▶ Problem statement: Stopping right after the line with "destruct (strconv_Atoi _) as [nonce | text]; [|", please reproduce the material below exactly from its first line.

▶ Information given:

Lemma AddDelegatorOnSubnet_stopped fuel runner nodeId pchainAddress stakeAmount w :
  let outcome :=
    AddDelegatorOnSubnet fuel runner nodeId pchainAddress stakeAmount w in
  exists failure,
    Stopped (client runner) (history w) (history (snd outcome)) failure /\
    (forall text, failure = Some text ->
       exists e, fst outcome = Some (Some e) /\ rootCause e = Foreign text).
Proof.
  cbv zeta. unfold AddDelegatorOnSubnet, getCurrentPayerNonce. go.
  destruct (respond _ _ (PChainApi_GetAccount _)) as [account | text] eqn:E1;
    [| failed_here text].
  destruct (strconv_Atoi _) as [nonce | text]; [| went_well].
  destruct (respond _ _ (PChainApi_AddDefaultSubnetDelegator _ _ _ _ _ _))
    as [unsignedTxn | text] eqn:E2; [| failed_here text].
  destruct (respond _ _ (PChainApi_Sign _ _ _ _)) as [signedTxn | text] eqn:E3;
    [| failed_here text].
  destruct (respond _ _ (PChainApi_IssueTx _)) as [issued | text] eqn:E4;
    [| failed_here text].
  match goal with
  | |- context [sleepUntilStartTime ?f ?r ?t ?w0] =>
      pose proof (sleepUntilStartTime_grown isSleep f r t
                    (ex_intro _ time_Second eq_refl) w0) as Hs;
      destruct (sleepUntilStartTime f r t w0) as [[[] |] w1]
  end; cbn [fst snd] in *; went_well.
Qed.

Lemma AddValidatorOnSubnet_stopped fuel runner nodeId pchainAddress stakeAmount w :
  exists failure,
    Stopped (client runner) (history w)
      (history (snd (AddValidatorOnSubnet fuel runner nodeId pchainAddress
                       stakeAmount w))) failure.
Proof.
  unfold AddValidatorOnSubnet, getCurrentPayerNonce. go.
  destruct (respond _ _ (PChainApi_GetAccount _)) as [account | text] eqn:E1;
    [| exists (Some text); cbn [Stopped history after snd]; eauto using Quiet_here].
  destruct (strconv_Atoi _) as [nonce | text];
    [| exists None; cbn [Stopped snd]; quiet].
  destruct (respond _ _ (PChainApi_AddDefaultSubnetValidator _ _ _ _ _ _ _))
    as [unsignedTxn | text] eqn:E2;
    [| exists (Some text); cbn [Stopped history after snd];
       eexists; eexists; split; [reflexivity | split; [quiet | eassumption]]].
  destruct (respond _ _ (PChainApi_Sign _ _ _ _)) as [signedTxn | text] eqn:E3;
    [| exists (Some text); cbn [Stopped history after snd];
       eexists; eexists; split; [reflexivity | split; [quiet | eassumption]]].
  destruct (respond _ _ (PChainApi_IssueTx _)) as [issued | text] eqn:E4;
    [| exists (Some text); cbn [Stopped history after snd];
       eexists; eexists; split; [reflexivity | split; [quiet | eassumption]]].
  match goal with
  | |- context [sleepUntilStartTime ?f ?r ?t ?w0] =>
      pose proof (sleepUntilStartTime_grown isSleep f r t
                    (ex_intro _ time_Second eq_refl) w0) as Hs;
      destruct (sleepUntilStartTime f r t w0) as [[[] |] w1]
  end; cbn [fst snd] in *; [| exists None; cbn [Stopped]; quiet].
  match goal with
  | |- context [waitForValidatorAddition ?f ?r ?n ?s ?w0] =>
      destruct (waitV_stopped f r n s w0) as (failure & Hw & _);
      destruct (waitForValidatorAddition f r n s w0) as [[res |] w2]
  end; cbn [fst snd] in *; exists failure;
    (eapply Stopped_after; [| exact Hw]); quiet.
Qed.

Lemma TransferAvaXChainToPChain_stopped fuel runner amount w :
  exists failure,
    Stopped (client runner) (history w)
      (history (snd (TransferAvaXChainToPChain fuel runner amount w))) failure.
Proof.
  unfold TransferAvaXChainToPChain, getCurrentPayerNonce. go.
  destruct (respond _ _ (PChainApi_CreateAccount _ _ _)) as [pchainAddress | text]
    eqn:E1;
    [| exists (Some text); cbn [Stopped history after snd]; eauto using Quiet_here].
  destruct (respond _ _ (XChainApi_ExportAVA _ _ _ _)) as [txnId | text] eqn:E2;
    [| exists (Some text); cbn [Stopped history after snd];
       eexists; eexists; split; [reflexivity | split; [quiet | eassumption]]].
  match goal with
  | |- context [waitForXchainTransactionAcceptance ?f ?r ?t ?w0] =>
      destruct (waitX_stopped f r t w0) as (failure & Hx & Rx);
      destruct (waitForXchainTransactionAcceptance f r t w0) as [[[err |] |] w1]
  end; cbn [fst snd] in *.
  1, 3: exists failure; (eapply Stopped_after; [| exact Hx]); quiet.
  assert (Qx : Quiet (client runner) (history w) (history w1)).
  { destruct failure as [text |].
    - destruct (Rx text eq_refl) as [msg Hmsg]. discriminate Hmsg.
    - cbn [Stopped] in Hx. quiet. }
  clear Hx Rx.
  destruct (respond _ _ (PChainApi_GetAccount _)) as [account | text] eqn:E3;
    [| exists (Some text); cbn [Stopped history after snd];
       eexists; eexists; split; [reflexivity | split; [quiet | eassumption]]].
  destruct (strconv_Atoi _) as [nonce | text];
    [| exists None; cbn [Stopped snd]; quiet].
  destruct (respond _ _ (PChainApi_ImportAVA _ _ _ _)) as [unsignedTxn | text]
    eqn:E4;
    [| exists (Some text); cbn [Stopped history after snd];
       eexists; eexists; split; [reflexivity | split; [quiet | eassumption]]].
  destruct (respond _ _ (PChainApi_IssueTx _)) as [issued | text] eqn:E5;
    [| exists (Some text); cbn [Stopped history after snd];
       eexists; eexists; split; [reflexivity | split; [quiet | eassumption]]].
  match goal with
  | |- context [waitForPchainNonZeroBalance ?f ?r ?a ?w0] =>
      destruct (waitP_stopped f r a w0) as (failure' & Hp & _);
      destruct (waitForPchainNonZeroBalance f r a w0) as [[res |] w2]
  end; cbn [fst snd] in *; exists failure';
    (eapply Stopped_after; [| exact Hp]); quiet.
Qed.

▶ Expected answer:
Lemma AddDelegatorOnSubnet_stopped fuel runner nodeId pchainAddress stakeAmount w :
  let outcome :=
    AddDelegatorOnSubnet fuel runner nodeId pchainAddress stakeAmount w in
  exists failure,
    Stopped (client runner) (history w) (history (snd outcome)) failure /\
    (forall text, failure = Some text ->
       exists e, fst outcome = Some (Some e) /\ rootCause e = Foreign text).
Proof.
  cbv zeta. unfold AddDelegatorOnSubnet, getCurrentPayerNonce. go.
  destruct (respond _ _ (PChainApi_GetAccount _)) as [account | text] eqn:E1;
    [| failed_here text].
  destruct (strconv_Atoi _) as [nonce | text]; [| went_well].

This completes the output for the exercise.